## EXERCISE PROMPT
Every line of the entries below from the one containing "split; [exact Hreach |]." to the one containing "(** ** The colour effect *)", both ends included, must be written out exactly. No other line belongs in the answer.

## PROVIDED ENTRIES
- - -
(** ** The still-image export *)

(** With the renderer at the size of its container, the export puts the
    renderer and the camera back exactly as they were. *)
Lemma exportToImage_ready (scale : float) (s : Viewer) :
  stage_ready s ->
  rendererRef (exportToImage scale s) = rendererRef s
  /\ cameraRef (exportToImage scale s) = cameraRef s
  /\ mountRef (exportToImage scale s) = mountRef s.
Proof.
  intros (_ & [sc Hs] & [cam Hc] & r & m & Hr & Hm & Hw & Hh).
  unfold exportToImage. rewrite Hr, Hs, Hc, Hm. simpl.
  destruct r as [w h pr], cam as [a p]. simpl in *. subst w h.
  unfold Renderer_setPixelRatio, Renderer_setSize. simpl. auto.
Qed.

Lemma exportToImage_stage (scale : float) (s : Viewer) :
  stage_ready s -> stageView (exportToImage scale s) = stageView s.
Proof.
  intros H. destruct (exportToImage_ready scale s H) as (Hr & Hc & Hm).
  assert (Hl : gltfLoaderRef (exportToImage scale s) = gltfLoaderRef s).
  { unfold exportToImage. repeat case_match; reflexivity. }
  assert (Hs : sceneRef (exportToImage scale s) = sceneRef s).
  { unfold exportToImage. repeat case_match; simpl; done. }
  unfold stageView. rewrite Hr, Hc, Hm, Hl, Hs. reflexivity.
Qed.

Lemma exportToImage_maps (scale : float) (s : Viewer) :
  mapsView (exportToImage scale s) = mapsView s.
Proof. unfold exportToImage. repeat case_match; reflexivity. Qed.

Lemma windowResized_ready (width height : float) (s : Viewer) :
  stage_ready s -> stage_ready (windowResized width height s).
Proof.
  intros (Hl & [sc Hs] & [cam Hc] & r & m & Hr & Hm & Hw & Hh).
  unfold windowResized, handleResize. rewrite Hm. simpl. rewrite Hr, Hc.
  unfold stage_ready; simpl. rewrite Hs.
  repeat split; eauto. eexists _, _. repeat split; reflexivity.
Qed.

Lemma windowResized_maps (width height : float) (s : Viewer) :
  mapsView (windowResized width height s) = mapsView s.
Proof. unfold windowResized, handleResize. repeat case_match; reflexivity. Qed.

Lemma initialViewer_ready (width height devicePixelRatio : float) :
  stage_ready (initialViewer width height devicePixelRatio).
Proof.
  unfold stage_ready; simpl. repeat split; eauto.
  eexists _, _. repeat split; reflexivity.
Qed.

Lemma run_ready (op : Operation) (s : Viewer) :
  stage_ready s -> stage_ready (run op s).
Proof.
  intros H. destruct op; simpl.
  - eapply stage_ready_view; [symmetry; apply loadModelEffect_stage | exact H].
  - eapply stage_ready_view; [symmetry; apply onPartSelect_stage | exact H].
  - eapply stage_ready_view; [symmetry; apply handleCanvasClick_stage | exact H].
  - eapply stage_ready_view; [symmetry; apply applyPartColor_stage | exact H].
  - eapply stage_ready_view; [symmetry; apply onSelectedPartColorChange_stage | exact H].
  - eapply stage_ready_view; [symmetry; by apply exportToImage_stage | exact H].
  - eapply stage_ready_view; [symmetry; apply exportToGLB_stage | exact H].
  - by apply windowResized_ready.
Qed.

Lemma reachable_ready (s : Viewer) : reachable s -> stage_ready s.
Proof.
  induction 1 as [w h d | op s _ IH | cb s _ IH _];
    [apply initialViewer_ready | by apply run_ready |].
  eapply stage_ready_view; [symmetry; apply fire_stage | exact IH].
Qed.

Lemma reachable_loadModelEffect (modelFile : option File) (s : Viewer) :
  reachable s -> reachable (loadModelEffect modelFile s).
Proof. exact (reachable_run (OpLoadModel modelFile) s). Qed.

Lemma reachable_selectPart (identifier : option string) (s : Viewer) :
  reachable s -> reachable (selectPart identifier s).
Proof. exact (reachable_run (OpSelectPart identifier) s). Qed.

Lemma reachable_setPartColor (identifier color : string) (s : Viewer) :
  reachable s -> reachable (setPartColor identifier color s).
Proof. exact (reachable_run (OpSetPartColor identifier color) s). Qed.

Lemma carLoaded_reachable : reachable carLoaded.
Proof. apply reachable_loadModelEffect, reachable_initial. Qed.

(** C9: in every state the viewer can reach, [exportToImage] renders the
    upscaled frame and then one at the original size, and leaves the
    renderer (surface size and pixel ratio) and the camera (aspect ratio)
    exactly as they were before the export; when the renderer, the scene
    or the camera is missing it only reports "Export Error" and changes
    nothing else. *)
Theorem exportToImage_restores (scale : float) (s : Viewer) :
  (reachable s ->
     exists renderer camera mount,
       rendererRef s = Some renderer /\ cameraRef s = Some camera
       /\ mountRef s = Some mount
       /\ rendererRef (exportToImage scale s) = Some renderer
       /\ cameraRef (exportToImage scale s) = Some camera
       /\ frames (exportToImage scale s)
          = (frames s
             ++ [mkFrame (Js.Math_round (clientWidth mount * scale))
                         (Js.Math_round (clientHeight mount * scale))
                         (Js.Math_round (clientWidth mount * scale)
                          / Js.Math_round (clientHeight mount * scale));
                 mkFrame (r_width renderer) (r_height renderer) (aspect camera)])%list)
  /\ (rendererRef s = None \/ sceneRef s = None \/ cameraRef s = None ->
      exportToImage scale s = toast "Export Error" true s).
Proof.
  split.
  - intros Hreach. pose proof (reachable_ready s Hreach) as Hready.
    destruct (exportToImage_ready scale s Hready) as (Hr' & Hc' & _).
    destruct Hready as (_ & [sc Hs] & [cam Hc] & r & m & Hr & Hm & Hw & Hh).
    exists r, cam, m. rewrite Hr', Hc'. repeat split; try assumption.
    unfold exportToImage. rewrite Hr, Hs, Hc, Hm. simpl.
    rewrite <- app_assoc. simpl. rewrite Hw, Hh. reflexivity.
  - unfold exportToImage. intros [H | [H | H]]; rewrite H;
      repeat case_match; reflexivity.
Qed.

Lemma exportToImage_restores_witness :
  reachable carLoaded
  /\ rendererRef (exportToImage 2 carLoaded) = rendererRef carLoaded
  /\ cameraRef (exportToImage 2 carLoaded) = cameraRef carLoaded
  /\ exportToImage 2 unmountedViewer = toast "Export Error" true unmountedViewer.
Proof.
  assert (Hreach : reachable carLoaded) by apply carLoaded_reachable.
  split; [exact Hreach |].
  destruct (exportToImage_restores 2 carLoaded) as [Hok _].
  destruct (Hok Hreach) as (r & c & m & Hr & Hc & _ & Hr' & Hc' & _).
  split; [congruence |]. split; [congruence |].
  apply (exportToImage_restores 2 unmountedViewer). left. reflexivity.
Defined.

(** ** The colour effect *)

Lemma sameRef_refl (m : MaterialSlot) : sameRef m m = true.
Proof. destruct m; simpl; apply Nat.eqb_refl. Qed.

(** The colour a clone ends with does not depend on the id it takes. *)
Lemma cloneAndColorMaterial_color (c : Color) (fresh : nat) (m : Material) :
  mat_color (cloneAndColorMaterial c fresh m)
  = if bool_decide (is_Some (mat_color m)) || hasSettableColor (mat_class m)
    then Some c else None.
Proof.
  unfold cloneAndColorMaterial, Material_clone; simpl.
  destruct (mat_color m); simpl; [reflexivity |].
  destruct (hasSettableColor (mat_class m)); reflexivity.
Qed.

Lemma cloneAndColorMaterial_id (c : Color) (fresh : nat) (m : Material) :
  mat_id (cloneAndColorMaterial c fresh m) = fresh.
Proof.
  unfold cloneAndColorMaterial, Material_clone; simpl.
  destruct (mat_color m); simpl; [reflexivity |].
  destruct (hasSettableColor (mat_class m)); reflexivity.
Qed.

Lemma cloneAndColorSlot_colors (c : Color) (fresh fresh' : nat) (orig : MaterialSlot) :
  slotColors (cloneAndColorSlot c fresh orig)
  = slotColors (cloneAndColorSlot c fresh' orig).
Proof.
  destruct orig as [m | a ms]; unfold slotColors; simpl.
  - by rewrite !cloneAndColorMaterial_color.
  - rewrite !fmap_imap. apply imap_ext. intros i m _. simpl.
    by rewrite !cloneAndColorMaterial_color.
Qed.

(** The ids of a clone are the new ones, from [fresh] on. *)
Lemma cloneAndColorSlot_ids (c : Color) (fresh : nat) (orig : MaterialSlot) (id : nat) :
  id ∈ slotIds (cloneAndColorSlot c fresh orig) -> fresh <= id.
Proof.
  destruct orig as [m | a ms]; unfold slotIds; simpl.
  - rewrite cloneAndColorMaterial_id. intros ->%list_elem_of_singleton. lia.
  - rewrite fmap_imap. intros (i & m & -> & _)%elem_of_lookup_imap_1. simpl.
    rewrite cloneAndColorMaterial_id. lia.
Qed.

Lemma foldr_max_le (n : nat) (l : list nat) (b : nat) :
  n <= b -> (forall k, k ∈ l -> k <= b) -> foldr Nat.max n l <= b.
Proof.
  intros Hn. induction l as [| k l IH]; simpl; intros Hl; [exact Hn |].
  apply Nat.max_lub; [apply Hl; left | apply IH; intros; apply Hl; by right].
Qed.

Lemma foldr_max_ge_elem (n : nat) (l : list nat) (k : nat) :
  k ∈ l -> k <= foldr Nat.max n l.
Proof.
  induction l as [| k' l IH]; simpl; [by intros ?%not_elem_of_nil |].
  intros [-> | H]%elem_of_cons; [lia |]. specialize (IH H). lia.
Qed.

Lemma foldr_max_ge_init (n : nat) (l : list nat) : n <= foldr Nat.max n l.
Proof. induction l; simpl; lia. Qed.

Lemma cloneAndColorSlot_bound (c : Color) (fresh : nat) (orig : MaterialSlot) :
  slotBound (cloneAndColorSlot c fresh orig) <= fresh + slotObjects orig.
Proof.
  destruct orig as [m | a ms]; simpl.
  - rewrite cloneAndColorMaterial_id. lia.
  - apply foldr_max_le; [lia |].
    intros k (j & -> & Hj)%list_elem_of_fmap.
    rewrite fmap_imap in Hj. apply elem_of_lookup_imap_1 in Hj as (i & m & -> & Hi).
    simpl. rewrite cloneAndColorMaterial_id.
    apply lookup_lt_Some in Hi. lia.
Qed.

(** Every id of a slot is below the slot's bound, and so is the id by
    which the slot itself is compared. *)
Lemma slotIds_lt_bound (m : MaterialSlot) (id : nat) :
  id ∈ slotIds m -> id < slotBound m.
Proof.
  destruct m as [m | a ms]; unfold slotIds; simpl.
  - intros ->%list_elem_of_singleton. lia.
  - intros H. apply Nat.lt_le_trans with (S id); [lia |].
    apply foldr_max_ge_elem. apply list_elem_of_fmap. eauto.
Qed.

Lemma refId_lt_bound (m : MaterialSlot) : refId m < slotBound m.
Proof.
  destruct m as [m | a ms]; simpl; [lia |].
  apply Nat.lt_le_trans with (S a); [lia | apply foldr_max_ge_init].
Qed.

Lemma sameRef_refId (a b : MaterialSlot) : sameRef a b = true -> refId a = refId b.
Proof. destruct a, b; simpl; try discriminate; apply Nat.eqb_eq. Qed.

Lemma cloneAndColorSlot_refId (c : Color) (fresh : nat) (orig : MaterialSlot) :
  refId (cloneAndColorSlot c fresh orig) = fresh.
Proof. destruct orig; simpl; [apply cloneAndColorMaterial_id | reflexivity]. Qed.

(** A clone is a different object from anything allocated before it. *)
Lemma sameRef_clone_fresh (c : Color) (fresh : nat) (orig old : MaterialSlot) :
  slotBound old <= fresh -> sameRef old (cloneAndColorSlot c fresh orig) = false.
Proof.
  intros Hb. destruct (sameRef old _) eqn:E; [| reflexivity].
  apply sameRef_refId in E. rewrite cloneAndColorSlot_refId in E.
  pose proof (refId_lt_bound old). lia.
Qed.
- - -
## YOUR SOLUTION
  split; [exact Hreach |].
  destruct (exportToImage_restores 2 carLoaded) as [Hok _].
  destruct (Hok Hreach) as (r & c & m & Hr & Hc & _ & Hr' & Hc' & _).
  split; [congruence |]. split; [congruence |].
  apply (exportToImage_restores 2 unmountedViewer). left. reflexivity.
Defined.

(** ** The colour effect *)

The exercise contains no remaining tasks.